=== Begin Enclosure ===
(** * triage_version.py: version ordering, flag gating and output comparison

    A shallow embedding of [tools/triage_py/triage_version.py].  The script
    lists the sub-directories of a root folder, orders them (as versions, or
    as commit hashes through [git rev-list]), runs the [cppcheck] binary of
    every folder on one input file and reports where exit code or output
    change.

    Strings are [string]s over the code points 0..255.  The file system and
    the sub-processes are a record of oracles ([World]); what the script
    prints and what it does to its sub-processes is recorded as a list of
    events, and [sys.exit] and uncaught exceptions are results. *)

From Stdlib Require Import String Ascii List ZArith NArith Bool Lia.
From Stdlib Require Import Permutation Sorted DecimalString.
Import ListNotations.
Open Scope list_scope.
Open Scope string_scope.

(** ** Python string primitives *)

Module Py.

(** [str.isspace] on one code point below 256. *)
Definition isspace (c : ascii) : bool :=
  let n := N_of_ascii c in
  ((9 <=? n) && (n <=? 13) || (28 <=? n) && (n <=? 32)
   || (n =? 133) || (n =? 160))%N.

(** Line boundaries of [str.splitlines], apart from the pair CR LF. *)
Definition islinebreak (c : ascii) : bool :=
  let n := N_of_ascii c in
  ((10 <=? n) && (n <=? 13) || (28 <=? n) && (n <=? 30) || (n =? 133))%N.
=== End Enclosure ===
Each line that includes the word "Scope" counts once; report how many such lines the entries have, and nothing else.

2